Storytelling: why it’s rational to be emotional
We are bewitched by reason. The spell it casts is so powerful it blinds us to the evidence. It means that – whether we’re trying, for example, to pitch for business, make a sale, inspire our team or educate our students – we place our faith in reason and facts. Whereas all the research shows us that we are influenced far more by emotion.
Stories increase value by 2706%
We’re told that to help us tap into our audience’s emotions we should tell stories. Let’s look at a couple of examples which put numbers on how powerful they can be. In a project called Significant Objects, Rob Walker and Joshua Glenn bought things from charity shops, none of them costing more than $4. They commissioned writers to create stories about the objects and put them on eBay. In total the objects which they’d bought for $127.74 sold for $3,612.51: a staggering markup of 2706%.
Or take the 2004 research at Carnegie Mellon University; it looked at how people might contribute charitably to an abstract cause rather than to one person.
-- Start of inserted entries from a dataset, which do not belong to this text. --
(** [Captures ic r s rest c c']: the pattern [r] matches [s] before
    [rest], and the match turns the captures [c] into [c']. *)
Inductive Captures (ic : bool)
  : regex -> text -> text -> caps -> caps -> Prop :=
| CEps rest c : Captures ic Eps [] rest c c
| CChr x y rest c :
    canon ic x = canon ic y -> Captures ic (Chr x) [y] rest c c
| CAny y rest c : Captures ic Any [y] rest c c
| CCls neg rs y rest c :
    xorb neg (in_class ic rs y) = true -> Captures ic (Cls neg rs) [y] rest c c
| CSeq a b s1 s2 rest c c1 c2 :
    Captures ic a s1 (s2 ++ rest) c c1 -> Captures ic b s2 rest c1 c2 ->
    Captures ic (Seq a b) (s1 ++ s2) rest c c2
| CAltL a b s rest c c' :
    Captures ic a s rest c c' -> Captures ic (Alt a b) s rest c c'
| CAltR a b s rest c c' :
    Captures ic b s rest c c' -> Captures ic (Alt a b) s rest c c'
| CStar0 a rest c : Captures ic (Star a) [] rest c c
| CStarS a s1 s2 rest c c1 c2 :
    s1 <> [] -> Captures ic a s1 (s2 ++ rest) c c1 ->
    Captures ic (Star a) s2 rest c1 c2 ->
    Captures ic (Star a) (s1 ++ s2) rest c c2
| CGrp n a s rest c c' :
    Captures ic a s rest c c' -> Captures ic (Grp n a) s rest c ((n, s) :: c')
| CEol c : Captures ic Eol [] [] c c.

(** A pattern without groups. *)
Fixpoint group_free (r : regex) : bool :=
  match r with
  | Seq a b | Alt a b => group_free a && group_free b
  | Star a => group_free a
  | Grp _ _ => false
  | _ => true
  end.

(** Every character the pattern [r] can match satisfies [ok]. *)
Fixpoint chars_ok (ok : Z -> bool) (ic : bool) (r : regex) : Prop :=
  match r with
  | Eps | Eol => True
  | Chr x => forall y, canon ic x = canon ic y -> ok y = true
  | Any => False
  | Cls neg rs => forall y, xorb neg (in_class ic rs y) = true -> ok y = true
  | Seq a b | Alt a b => chars_ok ok ic a /\ chars_ok ok ic b
  | Star a | Grp _ a => chars_ok ok ic a
  end.

(** The currency codes [parseInvoiceData] can return. *)
Definition returned_codes : list text :=
  map str [ "USD"; "EUR"; "GBP"; "ILS"; "AUD"; "CAD" ]%string.

(** A continuation accepts [rest] when it succeeds on it whatever the
    captures. *)
Definition accepts {A : Type} (k : text -> caps -> option A) (rest : text)
  : Prop :=
  forall c, k rest c <> None.

(** A group of the top-providers query is sound for [rows]: it is not
    marked as masked and bears the [provider_name] of one of the rows. *)
Definition group_ok (rows : list expense) (g : ExpenseModel.provider_row)
  : Prop :=
  ExpenseModel.p_is_masked g = false
  /\ exists r, In r rows /\ ExpenseModel.p_provider g = provider_name r.

(** ** Notions used to state further properties *)

(** The lower-cased name contains one of the keywords. *)
Definition contains_keyword (keywords : list string) (name : text) : Prop :=
  exists kw pre post,
    In kw keywords /\ LOWER name = pre ++ str kw ++ post.

(** The order LOW < MEDIUM < HIGH. *)
Definition sensitivity_rank (s : sensitivity) : Z :=
  match s with LOW => 0 | MEDIUM => 1 | HIGH => 2 end.

(** The rows of a given provider: their number and the sum of their
    amounts. *)
Definition rows_of_provider (name : text) (rows : list expense)
  : list expense :=
  filter (fun r => text_eqb (provider_name r) name) rows.

Definition sum_amounts (rows : list expense) : Z :=
  fold_right Z.add 0 (map Pg.amount rows).

(** The groups of the top-providers query that bear a given name: the sum
    of their totals, of their counts, and the sum of all totals. *)
Definition groups_named (n : text) (gs : list ExpenseModel.provider_row)
  : list ExpenseModel.provider_row :=
  filter (fun g => text_eqb (ExpenseModel.p_provider g) n) gs.

Definition group_total (n : text) (gs : list ExpenseModel.provider_row) : Z :=
  fold_right Z.add 0 (map ExpenseModel.p_total (groups_named n gs)).

Definition group_count (n : text) (gs : list ExpenseModel.provider_row) : Z :=
  fold_right Z.add 0 (map ExpenseModel.p_count (groups_named n gs)).

Definition sum_totals (gs : list ExpenseModel.provider_row) : Z :=
  fold_right Z.add 0 (map ExpenseModel.p_total gs).

(** A text with no capital letter A-Z, and a buffer of ASCII bytes. *)
Definition no_upper (s : text) : Prop := Forall (fun c => is_upper c = false) s.

Definition ascii_only (b : Antivirus.Buffer) : Prop :=
  Forall (fun x => 0 <= x <= 127) b.

(** The text the pattern checks of the scanner look at. *)
Definition scanned_text (buffer : Antivirus.Buffer) : text :=
  Antivirus.toLowerCase (Antivirus.toString_utf8 buffer).

Definition DO_NOT_PROCESS : string :=
  "File contains multiple security threats - DO NOT PROCESS".

(** A buffer holds bytes. *)
Definition bytes (b : Antivirus.Buffer) : Prop :=
  Forall (fun x => 0 <= x <= 255) b.

(** The eight bytes every PNG file starts with. *)
Definition png_signature : Antivirus.Buffer := [137; 80; 78; 71; 13; 10; 26; 10].



(** The values of a request fit the columns as they are. *)
Definition fits_columns (precision : Z)
           (data : ExpenseModel.ExpenseCreateRequest) : Prop :=
  (length (ExpenseModel.req_provider_name data) <= 255)%nat
  /\ Z.abs (ExpenseModel.req_amount data) < 10 ^ precision
  /\ match ExpenseModel.req_currency data with
     | Some c => (length c <= 3)%nat
     | None => True
     end
  /\ match ExpenseModel.req_category data with
     | Some c => (length c <= 100)%nat
     | None => True
     end.



(** A pattern of [LIKE] with no wildcard and no escape character. *)
Definition plain_pattern (w : text) : Prop :=
  Forall (fun c => c <> 37 /\ c <> 95 /\ c <> 92) w.


(** ** The normalization rule in the words of the specification

    These definitions follow the wording of the rule, on lists, with no
    regular expression; they are compared with [normalizeAmount] below. *)

(** The string ends in [sep] followed by exactly two digits. *)
Definition ends_with_2_digits_after (sep : Z) (s : text) : bool :=
  match rev s with
  | d2 :: d1 :: c :: _ => (c =? sep) && is_digit d1 && is_digit d2
  | _ => false
  end.

(** EU rule: the separators before the final comma are removed and the
    final comma, the third character from the end, becomes a period. *)
Definition eu_rule (s : text) : text :=
  filter (fun c => negb (c =? Upload.period) && negb (c =? Upload.comma))
         (firstn (length s - 3) s)
  ++ [Upload.period] ++ skipn (length s - 2) s.

(** US rule: the commas are removed. *)
Definition us_rule (s : text) : text :=
  filter (fun c => negb (c =? Upload.comma)) s.

Definition normalize_by_rule (s : text) : text :=
  if ends_with_2_digits_after Upload.comma s
     && negb (ends_with_2_digits_after Upload.period s)
  then eu_rule s
  else us_rule s.

(** A grouped number: digits, commas and periods only. *)
Definition is_grouped_number (s : text) : bool :=
  forallb (fun c => is_digit c || (c =? Upload.comma) || (c =? Upload.period))
          s.

(** Replacement of every occurrence of one code unit, position by
    position: what [replace_all] computes for a one-character pattern. *)
Fixpoint replace_each (c : Z) (f : text -> nat -> text) (i : nat) (s : text)
  : text :=
  match s with
  | [] => []
  | x :: s' => (if c =? x then f [x] i else [x]) ++ replace_each c f (S i) s'
  end.

(** ** Concrete rows and tables used below *)

(** An empty table, and the table after [create] for an invoice of
    "Anthropic" by user 1. *)
Definition empty_db : ExpenseModel.database := ExpenseModel.mkDatabase [] 1.

Definition anthropic_request : ExpenseModel.ExpenseCreateRequest :=
  ExpenseModel.mkCreate (str "Anthropic") 12000 19737 None None.


Definition anthropic_db : ExpenseModel.database :=
  match ExpenseModel.create 15 0 empty_db anthropic_request 1 with
  | inr (_, db) => db
  | inl _ => empty_db
  end.

Definition listed_names (db : ExpenseModel.database) (userId : Z)
  : list (sensitivity * text) :=
  map (fun r => (sensitivity_level r, provider_name r))
      (ExpenseModel.findAll db userId ExpenseModel.no_filters).

Definition top_names (db : ExpenseModel.database) (userId : Z)
  : list (text * bool) :=
  map (fun p => (ExpenseModel.name p, ExpenseModel.masked p))
      (ExpenseModel.getStats_topProviders db userId).

(** ** Concrete buffers and requests used below *)

(** A PDF header followed, after the first 16 bytes, by "MZ". *)
Definition pdf_with_late_MZ : Buffer := str "%PDF-1.4 0123456789 MZ".

(** A PDF header with "MZ" among the first 16 bytes. *)
Definition pdf_with_early_MZ : Buffer := str "%PDF-1.4 MZ".

(** Three suspicious commands, each once. *)
Definition three_commands : Buffer := str "powershell cmd.exe rundll32".

(** The same three commands, each twice. *)
Definition three_commands_twice : Buffer :=
  str "powershell cmd.exe rundll32 powershell cmd.exe rundll32".

(** Script markers in capital letters, in a file declared as PNG. *)
Definition png_with_Script : Buffer := str "PNG VBScript ActiveXObject".

Definition pdf_with_eval : Upload.UploadedFile :=
  Upload.mkFile (str "%PDF-1.4 eval(x)") "invoice.pdf" "application/pdf" 16.

(** A check that throws. *)
Definition failing_check (b : Buffer) : completion (list string) :=
  Thrown "TypeError".

(** * Properties *)

(** ** Text *)

Lemma text_eqb_eq (a b : text) : text_eqb a b = true <-> a = b.
Proof.
  revert b; induction a as [|x a IH]; intros [|y b]; simpl;
    try (split; [discriminate | intros H; discriminate H]);
    try (split; reflexivity).
  rewrite andb_true_iff, Z.eqb_eq, IH.
  split; [intros [-> ->]; reflexivity | intros H; inversion H; auto].
Qed.

Lemma text_eqb_refl (a : text) : text_eqb a a = true.
Proof. apply text_eqb_eq; reflexivity. Qed.

Lemma starts_with_app (p b : text) : starts_with p (p ++ b) = true.
Proof.
  induction p as [|x p IH]; simpl; [reflexivity|].
  rewrite Z.eqb_refl; exact IH.
Qed.

Lemma starts_with_inv (p s : text) :
  starts_with p s = true -> exists b, s = p ++ b.
Proof.
  revert s; induction p as [|x p IH]; intros s H; simpl in *.
  - exists s; reflexivity.
  - destruct s as [|y s]; [discriminate|].
    apply andb_true_iff in H as [Hxy Hps].
    apply Z.eqb_eq in Hxy; subst y.
    destruct (IH _ Hps) as [b ->]; exists b; reflexivity.
Qed.

Lemma includes_unfold (needle hay : text) :
  includes needle hay =
  starts_with needle hay
  || match hay with [] => false | _ :: hay' => includes needle hay' end.
Proof. destruct hay; reflexivity. Qed.

Lemma includes_intro (needle a b : text) :
  includes needle (a ++ needle ++ b) = true.
Proof.
  induction a as [|x a IH]; simpl.
  - rewrite includes_unfold, starts_with_app; reflexivity.
  - rewrite IH; apply orb_true_r.
Qed.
The researchers discovered that people who read a story about a girl facing starvation in Africa gave more than double than those who just had the statistics. A simple story was more than twice as successful as the facts.
The creative myth of storytelling
The problem arrives when we are asked to develop a story. It all feels rather vague. And worse than vague, underminingly stressful. When you run story workshops, you constantly hear: “I’m an accountant/manager/lawyer/scientist. I’m not creative.” There’s a sense that creating stories belongs to mysteriously imaginative people; it’s not something that mortals should try. And yet, as the neuroscientist, Paul Brooks writes, story is fundamental to what it is to be human: “From a neuroscience perspective we are all divided and discontinuous. The mental processes underlying our sense of self – feelings, thoughts, memories – are scattered through different zones of the brain. There is no special point of convergence. No cockpit of the soul. No soul-pilot. They come together in a work of fiction. A human being is a story-telling machine. The self is a story.”
How do we create great stories?
What makes a good story? Is there a way for all of us to shape one simply and reliably?Again, the science helps. Two principles are key. First, we’ve evolved to learn from our experiences so that we survive. How we learn is through the carrot and stick of emotions, pleasure and pain. A story is, simply put, a free way to learn as we, respond emotionally to what the characters in the story experience.
Second, we are faced with too much information to take everything in. So we’ve evolved to mainly pay attention to things that we find unusual, that surprise us, that we believe may threaten or reward us. Good stories use the same technique to hold our attention.
STORIES framework
We can create great stories using these two principles of emotion and surprise. They govern the seven elements that we can use to shape our stories. And we can remember them through a seven letter acronym: STORIES. This stands for:
- Surprising: we need to grab attention at the start;
- Touching: the character in our story needs to be affected emotionally by the story’s events;
- Obstacles: our character should never have an easy ride. The challenges they overcome is where we, as an audience, learn and get most value;
- Risk: or, what are the stakes for our character? The higher the stakes, the greater our audience’s emotion and their involvement;
- Individual details: including surprising, colourful details and descriptions helps keep our audience engaged by painting memorable pictures;
- Empathetic Character: our story’s main character needs to be someone our audience identifies and empathises with. Often this involves their being vulnerable in some way;
- Simple: ask yourself, “Could someone listening to my story, remember it well enough to retell it to a friend the next day?”
Four Quick Tips
From our storytelling workshops we’ve learned there are a few things that make life easier when you’re starting to create stories.
1. Work with someone else to develop your story
It really helps to bounce ideas off people. What works for successful TV shows where you have groups of writers works equally well in other organisations.
2. Focus on E O R to start
Great stories have all seven features of the STORIES framework. However, when you’re starting, keeping things really simple increases your chances of success. So try concentrating on having an empathetic character (E), who really wants something (R), but is faced with at least one obstacle (O) that gets in their way of achieving it.
3. Don’t underestimate the obstacles
We have a tendency to rosetint our memories and gloss over, forget the obstacles. If you’re re-creating a story that happened to you, remember carefully how things felt at the time. It’s easy to forget things like not having enough money, not having the right experience, needing to improvise, the unexpected accidents that blew you off course.
4. The power of now
What keeps our attention is not knowing the outcome. Make your audience ‘earn it to learn it’. When you’ve written your story, go over it and see if you anticipate the outcome. Two ways to help are, first, to use the present tense, and second, when you get to an obstacle to ask a rhetorical question. For example, “So she reaches the ravine and the bridge has disappeared. What does she do?”